The Drop is one of the best books in a very strong series.
Kiz Rider, between echo park and this, she is starting to be annoying. Before she was shot in Echo park she was a little pain and I definitely could not stand her in this.
Detective Chu, just a sad weakling that Harry got stuck with, where is Jerry Edgar when you need him?
Bosch, however, seems to change little through this story. His strengths remain his strengths and his weaknesses remain his blind spots. Perhaps he has been around long enough as a character that he has little room to change. Or maybe Connelly doesn't intend for him to. Instead we end up with inconsistencies. A love interest who is appalled by Bosches unrequited antipathy toward a particularly loathesome criminal changes her mind despite no apparent change in circumstances or motivation. Also, the ending, while exciting and satisfying is rather contrived and improbable. All in all, however, this is a great interesting, fast paced, and all around good read.
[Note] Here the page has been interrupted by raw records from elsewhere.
Section Write.
Context {E : Env} {HA : Hashing} {PH : PasswordHashing} {UL : UuidLib} {RN : Run}.

Inductive write (d : Db) : Db -> Prop :=
(* users and their passwords *)
| w_user_insert u :
    existsb (fun r : UserRow => beq (u_id r) (u_id u) || beq (u_username r) (u_username u)) (users d) = false ->
    account_ok u ->
    write d (with_users (append {| u_row := u; u_token_version := 0 |}) d)
| w_user_profile id name email username t :
    (forall u : UserRow, fetch (fun r : UserRow => beq (u_id r) id) (users d) = Some u -> account_ok u ->
       username_ok username /\ name_ok name /\ email_ok email) ->
    (existsb (fun r : UserRow => beq (u_username r) username && negb (beq (u_id r) id)) (users d)
     && user_exists id d)%bool = false ->
    write d (with_users (update (fun r : UserRow => beq (u_id r) id) (set_profile name email username t)) d)
| w_user_version id : write d (with_users (update (fun r : UserRow => beq (u_id r) id) bump_version) d)
| w_authenticator_insert a :
    existsb (fun r => beq (au_id r) (au_id a)) (authenticators d) = false ->
    user_exists (au_owner_id a) d = true -> authenticator_ok a ->
    write d (with_authenticators (append a) d)
| w_password_update id hash :
    hash_ok hash ->
    write d (with_authenticators (update (fun a => beq (au_owner_id a) id && is_password a)%bool
                                         (set_password_hash hash)) d)
(* sessions *)
| w_refresh_insert r :
    existsb (fun r' => beq (rt_id r') (rt_id r)) (refresh_tokens d) = false ->
    user_exists (rt_user_id r) d = true -> is_none (rt_revoked_at r) = true ->
    drawn_id (rt_id r) ->
    write d (with_refresh_tokens (append r) d)
| w_refresh_revoke p t :
    (forall r, p r = true -> is_none (rt_revoked_at r) = true) ->
    write d (with_refresh_tokens (update p (set_revoked_at t)) d)
| w_refresh_retry p until pair : write d (with_refresh_tokens (update p (set_retry until pair)) d)
| w_refresh_clear p : write d (with_refresh_tokens (update p clear_retry_pair) d)
| w_refresh_prune t : clock_read t -> write d (with_refresh_tokens (delete (fun r => rt_expires_at r <=? t)%Z) d)
| w_revocation id t :
    user_exists id d = true ->
    write d (with_access_revocations (fun rows =>
      if existsb (fun r => beq (ar_user_id r) id) rows
      then update (fun r => beq (ar_user_id r) id)
             (fun r => {| ar_user_id := ar_user_id r; ar_revoked_before := t |}) rows
      else (rows ++ [{| ar_user_id := id; ar_revoked_before := t |}])%list) d)
(* forward authentication *)
| w_handoff_insert r :
    existsb (fun r' => beq (fh_id r') (fh_id r)) (handoffs d) = false ->
    user_exists (fh_user_id r) d = true ->
    (exists id, drawn_id id /\ fh_id r = uuid_to_string id) ->
    write d (with_handoffs (append r) d)
| w_handoff_delete p : write d (with_handoffs (delete p) d)
(* roles *)
| w_role_insert r :
    existsb (fun r' => beq (ro_id r') (ro_id r) || beq (ro_name r') (ro_name r))%bool (roles d) = false ->
    write d (with_roles (append r) d)
| w_role_delete id :
    write d (with_user_roles (delete (fun ur => beq (ur_role_id ur) id))
              (with_roles (delete (fun r => beq (ro_id r) id)) d))
| w_assignment_insert r :
    existsb (fun r' => beq (ur_user_id r') (ur_user_id r) && beq (ur_role_id r') (ur_role_id r))%bool
      (user_roles d) = false ->
    (user_exists (ur_user_id r) d && role_exists (ur_role_id r) d)%bool = true ->
    write d (with_user_roles (append r) d)
| w_assignment_delete p : write d (with_user_roles (delete p) d)
(* applications and authorization codes *)
| w_application_insert r :
    existsb (fun r' => beq (ap_id r') (ap_id r) || beq (ap_slug r') (ap_slug r)
                       || (is_some (ap_oidc_client_id r) && beq (ap_oidc_client_id r') (ap_oidc_client_id r)))%bool
      (applications d) = false ->
    write d (with_applications (append r) d)
| w_application_update id a cols uris logout :
    write d (with_applications (update (fun r => beq (ap_id r) id) (write_columns a cols uris logout)) d)
| w_application_delete id :
    write d (with_auth_codes (delete (fun r => beq (ac_application_id r) id))
              (with_applications (delete (fun r => beq (ap_id r) id)) d))
| w_code_insert r :
    existsb (fun r' => beq (ac_code_hash r') (ac_code_hash r)) (auth_codes d) = false ->
    (application_exists (ac_application_id r) d && user_exists (ac_user_id r) d)%bool = true ->
    is_none (ac_consumed_at r) = true ->
    (exists code, drawn_hex 32 code /\ ac_code_hash r = hash_code code) ->
    (forall e, ac_session_exp r = Some e -> ac_expires_at r <= e) ->
    write d (with_auth_codes (append r) d)
| w_code_consume hash t : write d (with_auth_codes (update (unconsumed hash t) (set_consumed t)) d)
| w_code_prune t : clock_read t ->
    write d (with_auth_codes (delete (fun r => (ac_expires_at r <? t - 3600)%Z)) d)
(* settings and invitations *)
| w_setting key value :
    write d (with_settings (fun rows =>
      (delete (fun r => beq (se_key r) key) rows ++ [{| se_key := key; se_value := value |}])%list) d)
| w_invitation_insert i :
    existsb (fun i' => beq (inv_id i') (inv_id i)) (invitations d) = false ->
    user_exists (inv_created_by i) d = true -> inv_uses i = 0 ->
    (forall max, inv_max_uses i = Some max -> 1 <= max) -> drawn_hex 32 (inv_id i) ->
    write d (with_invitations (append i) d)
| w_invitation_delete p : write d (with_invitations (delete p) d)
| w_invitation_use id t : write d (with_invitations (update (consumable id t) used_once) d)
(* app passwords *)
| w_app_password_insert r :
    existsb (fun r' => beq (apw_id r') (apw_id r)) (app_passwords d) = false ->
    user_exists (apw_user_id r) d = true ->
    write d (with_app_passwords (append r) d)
| w_app_password_delete p : write d (with_app_passwords (delete p) d)
| w_app_password_used p t : write d (with_app_passwords (update p (set_last_used t)) d)
(* second factors *)
| w_totp_insert u :
    existsb (fun u' => beq (ut_user_id u') (ut_user_id u)) (user_totps d) = false ->
    user_exists (ut_user_id u) d = true -> is_none (ut_activated_at u) = true ->
    is_none (ut_last_used_step u) = true -> drawn_blob (ut_secret_encrypted u) ->
    write d (with_user_totps (append u) d)
| w_totp_pending p secret t :
    drawn_blob secret ->
    (forall u, p u = true -> is_none (ut_activated_at u) = true) ->
    write d (with_user_totps (update p (set_pending secret t)) d)
| w_totp_activate p t step :
    (forall u, p u = true -> is_none (ut_activated_at u) = true) ->
    write d (with_user_totps (update p (set_activated t step)) d)
| w_totp_step id secret t step :
    write d (with_user_totps (update (step_unused id secret step) (set_step t step)) d)
| w_totp_delete p : write d (with_user_totps (delete p) d)
| w_recovery_insert r :
    existsb (fun r' => beq (rc_id r') (rc_id r) || beq (rc_code_hash r') (rc_code_hash r))%bool
      (recovery_codes d) = false ->
    user_exists (rc_user_id r) d = true -> is_none (rc_used_at r) = true ->
    drawn_id (rc_id r) ->
    write d (with_recovery_codes (append r) d)
| w_recovery_delete p : write d (with_recovery_codes (delete p) d)
| w_recovery_use id hash t :
    write d (with_recovery_codes (update (unused_code id hash) (set_used_at t)) d)
(* the audit log *)
| w_audit_insert r :
    existsb (fun r' => beq (al_id r') (al_id r)) (audit_log d) = false ->
    (is_none_or (al_user_id r) (fun u => user_exists u d)
     && is_none_or (al_actor_id r) (fun u => user_exists u d))%bool = true ->
    write d (with_audit_log (append r) d)
(* signing keys *)
| w_key_insert k :
    existsb (fun k' => beq (k_id k') (k_id k)) (keys d) = false -> write d (with_keys (append k) d)
| w_key_material ciphertext nonce :
    write d (with_keys (update is_default_key (set_key_material ciphertext nonce)) d)
(* passkeys *)
| w_passkey_insert r :
    existsb (fun r' => beq (pk_id r') (pk_id r) || beq (pk_credential_id r') (pk_credential_id r))%bool
      (passkeys d) = false ->
    user_exists (pk_user_id r) d = true ->
    write d (with_passkeys (append r) d)
| w_passkey_used p credential t : write d (with_passkeys (update p (set_credential credential t)) d)
| w_passkey_delete p : write d (with_passkeys (delete p) d)
| w_challenge_insert r :
    existsb (fun r' => beq (pc_id r') (pc_id r)) (passkey_challenges d) = false ->
    is_none_or (pc_user_id r) (fun u => user_exists u d) = true -> drawn_hex 32 (pc_id r) ->
    write d (with_passkey_challenges (append r) d)
| w_challenge_delete p : write d (with_passkey_challenges (delete p) d).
It is still a great book. It shows that in life, at some point when you think all is right, particularly one’s purpose and mission, it is ok to be tested and be doubtful. Once we turned back from this situation and continue our mission, we will be stronger and better than ever, just like Bosch. This is part and parcel of life’s journey.
Top reviews from other countries
It's very rare that I award 5 stars but with Bosch books I can do no less. I'm already looking forward to the next one.
As Harry and his partner pursue answers to both cases, political conspiracies, a new love interest and silent killers are unearthed leading to a chilling climax for Harry and his young partner.
Certainly a gripping as far as the Bosch novels go, my only criticism (which has grown from novel 1) is the often formal language structure that Connelly uses such as 'Thank You' instead of 'thanks' between 'established' friend characters and often referencing character's names in a spoken sentence when the characters in the scene have already been established, but that is just myself being a bit picky.
The Drop features two main plots with two cases getting equal time. The first is a cold case hit. Harry is handed a case with a new DNA match. The murder and a rape of a young women has gone unsolved for years but now the Open Unsolved Unit have made a DNA match and a suspect has been named. The DNA matches a convicted rapist however in a twist the suspect would have been just eight years old at the time of the crime. Harry is brought in to take over the case and to find out if the lab has made a mistake and if not to find out how an eight year old can leave DNA on the victim of a rape and murder.
In the second case Councillor Irvin, one of Harry's long term enemies and a long term thorn in the side of the LAPD, has asked for Harry personally to be the lead investigator into the death of his son. The Councillors son has checked into a high class hotel and is found dead on the pavement outside. All the signs point to suicide but Irvin uses Harry's belief that "everyone counts or no one counts" to demand that Harry find out exactly what happened to his son in that hotel room. The case is as political as it is challenging. Pressure is placed on Harry from Irvin, from his partner and from the chief of police. Harry however will not be swayed or pressured from getting the truth.
The relationship between Harry and his young daughter is also at the centre of this book. Harry is constantly thinking about her and the few scenes that the two are in together are wonderfully written and provide an extra layer to the Harry Bosch character
Once again Connelly has written a fantastic story and a great novel. The two cases are both very, very well written and the moving from case to case keeps the book moving at a fantastic pace and the phrase page turner may have been invented for this book! I could not put it down. Without giving away too much Connelly also produces one of the most shocking and fantastic endings in the whole series.
All in all this is a wonderful book. I would recommend it to any fans of either Michael Connelly or the crime genre in general.